Abstract:
O avanço da inteligência artificial (IA) no Poder Judiciário brasileiro ultrapassa a
modernização administrativa e alcança o núcleo da produção de decisões,
impactando diretamente a forma como se estruturam as expectativas institucionais
diante da crescente complexidade social. Nesse cenário, coloca-se o problema que
orienta esta pesquisa: de que modo a adoção de tecnologias de IA pelos tribunais
superiores e pelos tribunais com sede no Rio Grande do Sul influencia a construção
de expectativas normativas (o que deve ocorrer) e cognitivas (o que provavelmente
ocorrerá), e quais mecanismos de governança podem compatibilizar essas
tecnologias com a autonomia do Direito?
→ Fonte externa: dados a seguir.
Definition required_local (v : value) : result local_datetime :=
  let! text := strict_str v in
  match LOCAL_RE text with
  | None => parse_error "must use canonical local milliseconds and offset"
  | Some (groups, negative, h, m) =>
      match fromisoformat groups negative h m with
      | Ok parsed => Ok parsed
      | Err e => if is_ValueError e then parse_error "is not a valid local timestamp" else Err e
      end
  end.

Definition optional_local : value -> result (option local_datetime) := optional required_local.

Definition TIME_ANCHOR_KEYS : list string :=
  ["source"; "monotonic_ns"; "utc"; "uncertainty_ns"; "provenance"]%string.
Definition VIDEO_KEYS : list string :=
  ["codec"; "width"; "height"; "fps_nominal"; "target_bitrate_bps"; "measured_bitrate_bps"; "frames_written";
   "dropped_frames"]%string.
Definition AUDIO_KEYS : list string :=
  ["available"; "codec"; "sample_rate_hz"; "channels"; "target_bitrate_bps"]%string.
Definition GPS_KEYS : list string := ["available"; "first_fix_utc"; "samples"]%string.
Definition GPS_SAMPLE_KEYS : list string :=
  ["monotonic_ns"; "utc"; "timestamp_quality"; "lat_deg"; "lon_deg"; "speed_mps"; "course_deg"; "altitude_m";
   "fix_quality"; "satellites"; "hdop"]%string.
Definition TOP_LEVEL_KEYS : list string :=
  ["schema_version"; "clip_id"; "boot_id"; "sequence"; "video_file"; "metadata_file"; "start_utc"; "end_utc";
   "start_monotonic_ns"; "end_monotonic_ns"; "gps_time_state"; "system_clock_state"; "timestamp_quality";
   "time_anchor"; "timezone"; "start_local"; "video"; "audio"; "gps"; "protected"; "protection_reason";
   "software_version"; "warnings"]%string.

Definition parse_anchor (v : value) : result (option TimeAnchor) :=
  match v with
  | VNull => Ok None
  | _ =>
      let! raw := closed_mapping v TIME_ANCHOR_KEYS in
      let! source_text := strict_str (get raw "source") in
      let! source := TimeAnchorSource_of source_text in
      let! monotonic_ns := strict_int (get raw "monotonic_ns") in
      let! utc := required_utc (get raw "utc") in
      let! uncertainty_ns := strict_int (get raw "uncertainty_ns") in
      let! provenance := strict_str (get raw "provenance") in
      let! anchor := TimeAnchor_new (mkAnchor source monotonic_ns utc uncertainty_ns provenance) in
      Ok (Some anchor)
  end.

Definition parse_video (v : value) : result VideoSummary :=
  let! raw := closed_mapping v VIDEO_KEYS in
  let! codec := strict_str (get raw "codec") in
  let! width := strict_int (get raw "width") in
  let! height := strict_int (get raw "height") in
  let! fps_nominal := strict_number (get raw "fps_nominal") in
  let! target_bitrate_bps := strict_int (get raw "target_bitrate_bps") in
  let! measured_bitrate_bps := strict_int (get raw "measured_bitrate_bps") in
  let! frames_written := strict_int (get raw "frames_written") in
  let! dropped_frames := strict_int (get raw "dropped_frames") in
  VideoSummary_new (mkVideo codec width height fps_nominal target_bitrate_bps measured_bitrate_bps
    frames_written dropped_frames).

Definition parse_audio (v : value) : result AudioSummary :=
  let! raw := closed_mapping v AUDIO_KEYS in
  let! available := strict_bool (get raw "available") in
  let! codec := optional strict_str (get raw "codec") in
  let! sample_rate_hz := optional strict_int (get raw "sample_rate_hz") in
  let! channels := optional strict_int (get raw "channels") in
  let! target_bitrate_bps := optional strict_int (get raw "target_bitrate_bps") in
  AudioSummary_new (mkAudio available codec sample_rate_hz channels target_bitrate_bps).

Definition parse_gps_sample (v : value) : result GpsSample :=
  let! raw := closed_mapping v GPS_SAMPLE_KEYS in
  let! monotonic_ns := strict_int (get raw "monotonic_ns") in
  let! utc := optional_utc (get raw "utc") in
  let! quality_text := strict_str (get raw "timestamp_quality") in
  let! timestamp_quality := TimestampQuality_of quality_text in
  let! lat_deg := optional strict_number (get raw "lat_deg") in
  let! lon_deg := optional strict_number (get raw "lon_deg") in
  let! speed_mps := optional strict_number (get raw "speed_mps") in
  let! course_deg := optional strict_number (get raw "course_deg") in
  let! altitude_m := optional strict_number (get raw "altitude_m") in
  let! fix_quality := optional strict_int (get raw "fix_quality") in
  let! satellites := optional strict_int (get raw "satellites") in
  let! hdop := optional strict_number (get raw "hdop") in
  GpsSample_new (mkSample monotonic_ns utc timestamp_quality lat_deg lon_deg speed_mps course_deg altitude_m
    fix_quality satellites hdop).

Definition parse_gps (v : value) : result GpsSummary :=
  let! raw := closed_mapping v GPS_KEYS in
  match get raw "samples" with
  | VList raw_samples =>
      raise_if MAX_GPS_SAMPLES <? Z.of_nat (length raw_samples)
        as SidecarParseError msg "gps.samples exceeds its per-clip bound" ;;
      let! available := strict_bool (get raw "available") in
      let! first_fix_utc := optional_utc (get raw "first_fix_utc") in
      let! samples := result_map parse_gps_sample raw_samples in
      GpsSummary_new (mkGps available first_fix_utc samples)
  | _ => parse_error "gps.samples must be an array"
  end.

Section Parse.
Context `{ZoneDatabase}.

(** The body of the [try] of [parse_sidecar_mapping]. *)
Definition parse_mapping_body (raw : value) : result ClipSidecar :=
  let! top := closed_mapping raw TOP_LEVEL_KEYS in
  let! anchor := parse_anchor (get top "time_anchor") in
  let! video := parse_video (get top "video") in
  let! audio := parse_audio (get top "audio") in
  let! gps := parse_gps (get top "gps") in
  let! warnings :=
    match get top "warnings" with
    | VList l =>
        raise_if MAX_WARNINGS <? Z.of_nat (length l) as SidecarParseError msg "warnings exceeds its per-clip bound" ;;
        result_map strict_str l
    | _ => parse_error "warnings must be an array"
    end in
  let! schema_version := strict_int (get top "schema_version") in
  let! clip_id := canonical_uuid (get top "clip_id") in
  let! boot_id := canonical_uuid (get top "boot_id") in
  let! sequence := strict_int (get top "sequence") in
  let! video_file := strict_str (get top "video_file") in
  let! metadata_file := strict_str (get top "metadata_file") in
  let! start_utc := optional_utc (get top "start_utc") in
  let! end_utc := optional_utc (get top "end_utc") in
  let! start_monotonic_ns := strict_int (get top "start_monotonic_ns") in
  let! end_monotonic_ns := strict_int (get top "end_monotonic_ns") in
  let! gps_text := strict_str (get top "gps_time_state") in
  let! gps_time_state := GpsTimeState_of gps_text in
  let! system_text := strict_str (get top "system_clock_state") in
  let! system_clock_state := SystemClockState_of system_text in
  let! quality_text := strict_str (get top "timestamp_quality") in
  let! timestamp_quality := TimestampQuality_of quality_text in
  let! timezone := strict_str (get top "timezone") in
  let! start_local := optional_local (get top "start_local") in
  let! protected := strict_bool (get top "protected") in
  let! protection_reason := optional strict_str (get top "protection_reason") in
  let! software_version := strict_str (get top "software_version") in
  ClipSidecar_new (mkSidecar schema_version clip_id boot_id sequence video_file metadata_file start_utc end_utc
    start_monotonic_ns end_monotonic_ns gps_time_state system_clock_state timestamp_quality anchor timezone
    start_local video audio gps protected protection_reason software_version warnings).

Definition parse_sidecar_mapping (raw : value) : result ClipSidecar :=
  match parse_mapping_body raw with
  | Ok sidecar => Ok sidecar
  | Err e =>
      if bool_decide (exn_cls e = SidecarParseError) then Err e
      else if is_ValueError e || bool_decide (exn_cls e = TypeError) then parse_error "invalid sidecar"
      else Err e
  end.

(** [payload.decode("utf-8")]: texts of one-byte and two-byte characters up to U+00FF; a longer
    character is outside the texts modelled, and anything else is malformed. *)
Fixpoint decode_utf8 (payload : list Z) : result str :=
  match payload with
  | [] => Ok []
  | b :: rest =>
      if b <? 128 then let! s := decode_utf8 rest in Ok (chr b :: s)
      else
        let continuation (x : Z) : bool := (128 <=? x) && (x <? 192) in
        match rest with
        | x :: rest' =>
            if (194 <=? b) && (b <? 224) && continuation x then
              if b <? 196 then let! s := decode_utf8 rest' in Ok (chr ((b - 192) * 64 + (x - 128)) :: s)
              else outside_text
            else
              match rest' with
              | y :: rest'' =>
                  if (224 <=? b) && (b <? 240) && continuation x && continuation y
                     && negb ((b =? 224) && (x <? 160)) && negb ((b =? 237) && (160 <=? x)) then outside_text
                  else
                    match rest'' with
                    | z :: _ =>
                        if (240 <=? b) && (b <? 245) && continuation x && continuation y && continuation z
                           && negb ((b =? 240) && (x <? 144)) && negb ((b =? 244) && (144 <=? x)) then outside_text
                        else Err (Exn UnicodeDecodeError "invalid continuation byte")
                    | [] => Err (Exn UnicodeDecodeError "unexpected end of data")
                    end
              | [] => Err (Exn UnicodeDecodeError "unexpected end of data")
              end
        | [] => Err (Exn UnicodeDecodeError "unexpected end of data")
        end
  end.

Definition MAX_SIDECAR_BYTES : Z := 512 * 1024.

Definition byte_value (b : byte) : Z := Z.of_N (Byte.to_N b).
(* ===== verification/SidecarSize.v ===== *)
(** * The size of a sidecar's text

    The canonical JSON of any sidecar the constructors accept fits in the parser's byte bound. *)

From Stdlib Require Import Ascii String ZArith SpecFloat Lia Strings.Byte.
From stdpp Require Import base list strings.
From S2P Require Import Prelude PyStr PyFloat PyRepr Uuid DateTime State Naming Models Json JsonProperties LocalTime Metadata.
From S2P Require Import Sidecar SidecarMapping SidecarProperties.

(** An upper bound of a text's length that does not depend on the order of keys. *)
Fixpoint size (v : value) : Z :=
  match v with
  | VList l => 2 + foldr (fun v n => 1 + size v + n) 0 l
  | VObj fields => 2 + foldr (fun '(k, v) n => len (quote k) + 2 + size v + n) 0 fields
  | v => len (dumps v)
  end.

Lemma len_app' (a b : str) : len (a ++ b) = len a + len b.
Proof. unfold len. rewrite length_app. lia. Qed.

Lemma len_join c l : len (join_with c l) <= foldr (fun p n => 1 + len p + n) 0 l.
Proof.
  induction l as [|p [|q l] IH]; [vm_compute; discriminate|cbn; lia|]. rewrite join_with_cons, len_app'.
  unfold len in *. cbn [length foldr] in *. lia.
Qed.

Lemma foldr_mono {A} (f g : A -> Z) l :
  Forall (fun x => f x <= g x) l -> foldr (fun x n => f x + n) 0 l <= foldr (fun x n => g x + n) 0 l.
Proof. induction 1; cbn; lia. Qed.

Lemma foldr_ext_sum {A} (f g : A -> Z) l :
  (forall x, f x = g x) -> foldr (fun x n => f x + n) 0 l = foldr (fun x n => g x + n) 0 l.
Proof. intros H. induction l as [|x l IH]; cbn; [done|]. by rewrite H, IH. Qed.

Lemma foldr_bound {A} (f : A -> Z) (m : Z) (k : nat) l :
  0 <= m -> Forall (fun x => f x <= m) l -> (length l <= k)%nat -> foldr (fun x n => f x + n) 0 l <= m * Z.of_nat k.
Proof.
  intros Hm Hl. revert k. induction Hl as [|x l Hx _ IH]; intros k Hk; cbn [foldr length] in *; [lia|].
  destruct k as [|k]; [lia|]. specialize (IH k ltac:(lia)). lia.
Qed.

Lemma foldr_map_sum {A B} (g : A -> B) (f : B -> Z) l :
  foldr (fun x n => f x + n) 0 (map g l) = foldr (fun x n => f (g x) + n) 0 l.
Proof. induction l as [|x l IH]; cbn; [done|]. by rewrite IH. Qed.

Lemma foldr_perm_sum {A} (f : A -> Z) l l' :
  l ≡ₚ l' -> foldr (fun x n => f x + n) 0 l = foldr (fun x n => f x + n) 0 l'.
Proof. induction 1; cbn; lia. Qed.

(** A member of an object, in this order. *)
Definition member_size (kv : str * value) : Z := len (quote (fst kv)) + 2 + size (snd kv).

Lemma size_obj fields : size (VObj fields) = 2 + foldr (fun kv n => member_size kv + n) 0 fields.
Proof. cbn [size]. f_equal. induction fields as [|[k v] l IH]; cbn [foldr]; [done|]. by rewrite IH. Qed.

Lemma dumps_size v : len (dumps v) <= size v.
Proof.
  induction v as [|b|z|x|s|l IH|l IH] using value_nested_ind; try (cbn [size]; lia).
  - cbn [size dumps]. rewrite !len_app'. change (len (u "[")) with 1. change (len (u "]")) with 1.
    pose proof (len_join "," (map dumps l)) as Hj. rewrite foldr_map_sum in Hj.
    pose proof (foldr_mono (fun v => 1 + len (dumps v)) (fun v => 1 + size v) l) as Hm. cbn in Hm.
    specialize (Hm ltac:(eapply Forall_impl; [exact IH|]; cbn; lia)). lia.
  - rewrite size_obj. cbn [dumps]. rewrite !len_app'. change (len (u "{")) with 1. change (len (u "}")) with 1.
    pose proof (len_join "," (map (fun '(k, v) => quote k ++ u ":" ++ dumps v) l)) as Hj. rewrite foldr_map_sum in Hj.
    pose proof (foldr_mono (fun x => 1 + len (let '(k, v) := x in quote k ++ u ":" ++ dumps v)) member_size l) as Hm.
    specialize (Hm ltac:(eapply Forall_impl; [exact IH|]; intros [k v] Hv; cbn [snd] in Hv; unfold member_size;
      rewrite !len_app'; change (len (u ":")) with 1; cbn [fst snd]; lia)). cbv beta in Hj, Hm. lia.
Qed.

Lemma size_sorted v : size (sorted_keys v) = size v.
Proof.
  induction v as [|b|z|x|s|l IH|l IH] using value_nested_ind; try done.
  - cbn [sorted_keys size]. f_equal. induction IH as [|v l Hv _ IH]; cbn [map foldr]; [done|]. by rewrite Hv, IH.
  - cbn [sorted_keys]. rewrite !size_obj. f_equal. rewrite (foldr_perm_sum _ _ _ (sort_by_perm _ _)).
    induction IH as [|[k v] l Hv _ IH]; cbn [map foldr]; [done|]. rewrite IH. unfold member_size. cbn [fst snd] in *.
    by rewrite Hv.
Qed.

(** ** Scalars *)

Lemma quote_len s : len (quote s) <= 2 + 6 * len s.
Proof.
  assert (forall c, len (escape_char c) <= 6) as He by (destruct c as [[] [] [] [] [] [] [] []]; vm_compute; discriminate).
  unfold quote. assert (len (concat (map escape_char s)) <= 6 * len s) as Hc.
  { induction s as [|c s IH]; [vm_compute; discriminate|]. cbn [map concat]. rewrite len_app'. specialize (He c).
    unfold len in *. cbn [length]. lia. }
  change (quote_char :: concat (map escape_char s) ++ [quote_char])
    with ([quote_char] ++ concat (map escape_char s) ++ [quote_char]).
  rewrite !len_app'. change (len [quote_char]) with 1. lia.
Qed.

Lemma size_str s n : len s <= n -> size (VStr s) <= 2 + 6 * n.
Proof. intros. cbn [size dumps]. pose proof (quote_len s). lia. Qed.

Lemma size_int z : 0 <= z <= MAX_MONOTONIC_NS -> size (VInt z) <= 19.
Proof.
  intros Hz. unfold MAX_MONOTONIC_NS in Hz. cbn [size dumps]. unfold int_text.
  replace (z <? 0) with false by lia. cbn [app]. rewrite Z.abs_eq by lia. apply (len_zpad_0 z 19); [lia|].
  change (10 ^ Z.of_nat 19) with 10000000000000000000. lia.
Qed.

Lemma size_or_null {A} (f : A -> value) x n :
  4 <= n -> if_some (fun a => size (f a) <= n) x -> size (or_null f x) <= n.
Proof. intros Hn Hx. destruct x as [a|]; [by apply Hx|exact Hn]. Qed.

Lemma size_float x : float_carried x = true -> size (VFloat x) <= 25.
Proof. unfold float_carried. intros [_ H]%andb_true_iff. cbn [size dumps]. lia. Qed.

Lemma len_digits_fixed k n : len (digits_fixed k n) = Z.of_nat k.
Proof. unfold len. by rewrite digits_fixed_length. Qed.

Lemma isoformat_len d t : date_ok d -> time_ok t -> len (isoformat_ms d t) = 23.
Proof.
  intros Hd Ht. pose proof (day_range d Hd). pose proof (ms_range t Ht). pose proof Ht as Ht'.
  unfold time_ok in Ht'. rewrite time_valid_iff in Ht'. unfold isoformat_ms. rewrite !zpad_fixed by lia.
  rewrite !len_app', !len_digits_fixed. reflexivity.
Qed.

Lemma size_iso_utc t : ms_utc t -> size (VStr (iso_utc t)) <= 146.
Proof.
  intros ([Hd Ht] & _). eapply Z.le_trans; [apply (size_str _ 24)|lia]. unfold iso_utc.
  rewrite len_app', isoformat_len by done. change (len (u "Z")) with 1. lia.
Qed.

Lemma size_bool b : size (VBool b) <= 5.
Proof. destruct b; vm_compute; discriminate. Qed.

(** ** Records *)

Lemma size_keyed l : size (keyed l) = 2 + foldr (fun kv n => len (quote (u (fst kv))) + 2 + size (snd kv) + n) 0 l.
Proof.
  unfold keyed. rewrite size_obj. f_equal. rewrite foldr_map_sum. apply foldr_ext_sum. by intros [k v].
Qed.

(** The bound of a keyed object from the bounds of its values in the context. *)
Ltac sum_members :=
  rewrite size_keyed; cbn [foldr fst snd];
  repeat match goal with |- context [len (quote (u ?k))] =>
    let n := eval vm_compute in (len (quote (u k))) in change (len (quote (u k))) with n end.

Lemma size_within lo hi z : within lo hi z -> 0 <= lo -> hi <= MAX_MONOTONIC_NS -> size (VInt z) <= 19.
Proof. intros [] ? ?. apply size_int. lia. Qed.

Lemma size_opt_int lo hi x :
  if_some (within lo hi) x -> 0 <= lo -> hi <= MAX_MONOTONIC_NS -> size (or_null VInt x) <= 19.
Proof. intros Hx ? ?. apply size_or_null; [lia|]. intros z Hz. by eapply size_within; [apply Hx|..]. Qed.

Lemma size_opt_float x : opt_forallb float_carried x = true -> size (or_null VFloat x) <= 25.
Proof. rewrite opt_forallb_iff. intros Hx. apply size_or_null; [lia|]. intros f Hf. by apply size_float, Hx. Qed.

Lemma size_opt_utc x : if_some ms_utc x -> size (or_null (fun t => VStr (iso_utc t)) x) <= 146.
Proof. intros Hx. apply size_or_null; [lia|]. intros t Ht. by apply size_iso_utc, Hx. Qed.

Lemma size_text_ok hi s : text_ok hi s -> size (VStr s) <= 2 + 6 * hi.
Proof. intros (_ & Hl & _). by apply size_str. Qed.

Ltac pose_sizes := repeat match goal with
  | H : text_ok _ ?s |- _ => apply size_text_ok in H
  | H : within _ _ ?z |- _ => apply size_within in H; [|vm_compute; discriminate..]
  end.

Lemma video_size v : video_ok v -> float_carried (v_fps_nominal v) = true -> size (VideoSummary_to_mapping v) <= 600.
Proof.
  intros (? & ? & ? & _ & ? & ? & ? & ?) Hf%size_float. pose_sizes. unfold VideoSummary_to_mapping. sum_members. lia.
Qed.

Lemma audio_size a : audio_ok a -> size (AudioSummary_to_mapping a) <= 400.
Proof.
  unfold audio_ok, AudioSummary_to_mapping. destruct (a_available a); [intros (? & ? & ? & ? & -> & ? & ? & ? & ?)|intros ->].
  - pose_sizes. cbn [a_available a_codec a_sample_rate_hz a_channels a_target_bitrate_bps or_null].
    change (size (VBool true)) with 4 in *. sum_members. change (size (VBool true)) with 4. lia.
  - vm_compute. discriminate.
Qed.

Lemma anchor_size a : anchor_ok a -> ms_utc (ta_utc a) -> size (TimeAnchor_to_mapping a) <= 2000.
Proof.
  intros (? & _ & ? & ?) Hu%size_iso_utc. pose_sizes. unfold MAX_PROVENANCE_LENGTH in *. unfold TimeAnchor_to_mapping.
  assert (size (VText (TimeAnchorSource_value (ta_source a))) <= 14) by (destruct (ta_source a); vm_compute; discriminate).
  sum_members. lia.
Qed.

Lemma sample_size g : sample_ok g -> sample_carried g = true -> size (GpsSample_to_mapping g) <= 560.
Proof.
  intros (? & _ & _ & _ & _ & _ & _ & _ & _ & Hq & Hs & _) Hc. unfold sample_carried in Hc.
  apply andb_true_iff in Hc as [Hu%opt_ms_utc%size_opt_utc Hf]. rewrite forallb_Forall in Hf.
  repeat (apply Forall_cons in Hf as [?%size_opt_float Hf]). pose_sizes.
  apply size_opt_int in Hq; [|vm_compute; discriminate..]. apply size_opt_int in Hs; [|vm_compute; discriminate..].
  assert (size (VText (TimestampQuality_value (s_timestamp_quality g))) <= 16)
    by (destruct (s_timestamp_quality g); vm_compute; discriminate).
  unfold GpsSample_to_mapping. sum_members. lia.
Qed.

Lemma size_list {A} (f : A -> value) (m k : Z) l :
  0 <= m -> Forall (fun x => size (f x) <= m) l -> Z.of_nat (length l) <= k -> size (VList (map f l)) <= 2 + (1 + m) * k.
Proof.
  intros Hm Hl Hk. cbn [size]. rewrite foldr_map_sum.
  pose proof (foldr_bound (fun x => 1 + size (f x)) (1 + m) (Z.to_nat k) l) as Hb. cbv beta in Hb.
  specialize (Hb ltac:(lia) ltac:(eapply Forall_impl; [exact Hl|]; cbn; lia) ltac:(lia)).
  rewrite Z2Nat.id in Hb by lia. lia.
Qed.

Lemma gps_size g :
  gps_ok g -> Forall sample_ok (g_samples g) -> if_some ms_utc (g_first_fix_utc g) ->
  forallb sample_carried (g_samples g) = true -> size (GpsSummary_to_mapping g) <= 340000.
Proof.
  intros (_ & Hl & _) Hs Hu%size_opt_utc Hc.
  assert (size (VList (map GpsSample_to_mapping (g_samples g))) <= 2 + 561 * 600).
  { apply (size_list _ 560 600); [lia| |done]. rewrite forallb_Forall in Hc. rewrite Forall_forall in *.
    intros x Hx. apply sample_size; auto. }
  pose proof (size_bool (g_available g)). unfold GpsSummary_to_mapping. sum_members. lia.
Qed.

Lemma uuid_len i : len (uuid_str i) = 36.
Proof.
  unfold uuid_str, hyphenate. set (h := hex_fixed 32 _). assert (length h = 32%nat) as Hh by apply hex_fixed_length.
  unfold len. rewrite !length_app. cbn [length]. rewrite !length_app. cbn [length]. rewrite !length_app. cbn [length].
  rewrite !length_app. cbn [length]. rewrite !length_take, !length_drop, Hh. reflexivity.
Qed.

Lemma format_offset_len off : minute_offset off = true -> len (format_offset off) = 6.
Proof.
  intros (-> & _)%minute_offset_text. rewrite !len_app', !len_digits_fixed. by destruct (off <? 0).
Qed.

Lemma component_len s r : validate_filename_component s = Ok r -> len s <= 255.
Proof. unfold validate_filename_component, MAX_COMPONENT_LENGTH. intros H. inv_ok. bool_prop. lia. Qed.

Lemma parsed_name_len `{ZoneDatabase} s n :
  parsed_name s = Ok n -> len (sd_video_file s) <= 255 /\ len (sd_metadata_file s) <= 255.
Proof.
  unfold parsed_name. destruct (let! _ := _ in _) as [p|e] eqn:E; [|by split_if]. intros _.
  apply result_bind_ok in E as (pair & E & _). unfold ClipFilePair_new in E. inv_ok.
  split; eapply component_len; eassumption.
Qed.

Lemma local_size `{ZoneDatabase} x : local_carried x = true -> size (VStr (iso_local x)) <= 176.
Proof.
  intros (Hd & Ht & _ & Hm)%local_carried_facts. eapply Z.le_trans; [apply (size_str _ 29)|lia]. unfold iso_local.
  rewrite len_app', isoformat_len by done. destruct (utcoffset x) as [off|] eqn:E; [|vm_compute; discriminate].
  rewrite format_offset_len by by apply Hm. lia.
Qed.

(** The canonical text of every sidecar the constructors accept, with representable times and floats,
    is within the bound the parser enforces. *)
Theorem canonical_text_bounded `{ZoneLaws} s :
  built s -> carried s = true -> Z.of_nat (length (to_canonical_json s)) <= MAX_SIDECAR_BYTES.
Proof.
  intros [Hn Hv Ha Hg Hs Hanchor] (_ & _ & Hsu & Heu & Hau & Hlc & Hf & Hfu & Hsc)%carried_facts.
  apply ClipSidecar_new_ok in Hn as (_ & Hsv & ? & (name & [Hvf Hmf]%parsed_name_len & _) & ? & ? & _ & ? & _ & _ & _ & Hp & ? & Hw & Hwt).
  apply VideoSummary_new_ok in Hv as [_ Hv]. apply AudioSummary_new_ok in Ha as [_ Ha]. apply GpsSummary_new_ok in Hg as [_ Hg].
  assert (Forall sample_ok (g_samples (sd_gps s))) as Hs'.
  { eapply Forall_impl; [exact Hs|]. intros g Hg'. apply (GpsSample_new_ok _ _ Hg'). }
  apply video_size in Hv; [|done]. apply audio_size in Ha. apply gps_size in Hg; [|done..]. pose_sizes.
  unfold to_canonical_json. rewrite length_map. change (len (dumps (sorted_keys (to_mapping s))) <= MAX_SIDECAR_BYTES).
  eapply Z.le_trans; [apply dumps_size|]. rewrite size_sorted. unfold to_mapping.
  pose proof (size_str (uuid_str (sd_clip_id s)) 36 ltac:(by rewrite uuid_len)).
  pose proof (size_str (uuid_str (sd_boot_id s)) 36 ltac:(by rewrite uuid_len)).
  pose proof (size_opt_utc _ Hsu). pose proof (size_opt_utc _ Heu). pose proof (size_str _ 255 Hvf). pose proof (size_str _ 255 Hmf).
  assert (size (or_null TimeAnchor_to_mapping (sd_time_anchor s)) <= 2000).
  { apply size_or_null; [lia|]. intros a E. apply anchor_size; [|by apply Hau]. by eapply TimeAnchor_new_ok, Hanchor. }
  assert (size (or_null (fun t => VStr (iso_local t)) (sd_start_local s)) <= 176).
  { apply size_or_null; [lia|]. intros x E. by apply local_size, Hlc. }
  assert (size (or_null VStr (sd_protection_reason s)) <= 2 + 6 * 128).
  { apply size_or_null; [lia|]. intros x E. apply size_text_ok. by apply (proj2 (validate_protection_ok s Hp)). }
  assert (size (VList (map VStr (sd_warnings s))) <= 2 + (1 + (2 + 6 * 256)) * 32).
  { apply size_list; [lia| |done]. eapply Forall_impl; [exact Hwt|]. intros w. apply size_text_ok. }
  pose proof (size_int (sd_schema_version s) ltac:(rewrite Hsv; vm_compute; split; discriminate)).
  pose proof (size_bool (sd_protected s)).
  assert (size (VText (GpsTimeState_value (sd_gps_time_state s))) <= 16) by (destruct (sd_gps_time_state s); vm_compute; discriminate).
  assert (size (VText (SystemClockState_value (sd_system_clock_state s))) <= 16) by (destruct (sd_system_clock_state s); vm_compute; discriminate).
  assert (size (VText (TimestampQuality_value (sd_timestamp_quality s))) <= 16) by (destruct (sd_timestamp_quality s); vm_compute; discriminate).
  sum_members. unfold MAX_SIDECAR_BYTES, MAX_SOFTWARE_VERSION_LENGTH in *. lia.
Qed.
A hipótese sustentada é que a governança
algorítmica — entendida como conjunto de práticas, normas e estruturas voltadas ao
controle, à filtragem e à integração seletiva da técnica — constitui condição
indispensável para que o sistema jurídico mantenha sua autopoiese diante da
mediação técnica. Ancorada na teoria dos sistemas sociais de Niklas Luhmann, a
pesquisa adota abordagem qualitativa e método de estudo de caso múltiplo (John
Gerring), examinando respostas oficiais a pedidos de acesso à informação,
normativos e comunicações institucionais coletados entre janeiro e julho de 2025. O
recorte empírico abrangeu cinco tribunais superiores e cinco tribunais com sede no
Rio Grande do Sul. Os resultados evidenciam forte heterogeneidade na
institucionalização, na transparência e no controle do uso de IA, variando de modelos
normativos consolidados a comunicações genéricas e omissas. Conclui-se que a
inovação tecnológica somente alcança legitimidade quando acompanhada de
governança robusta, capaz de incorporar a técnica sem abdicar da racionalidade
jurídica e do manejo adequado da contingência que sustentam o Estado de Direito.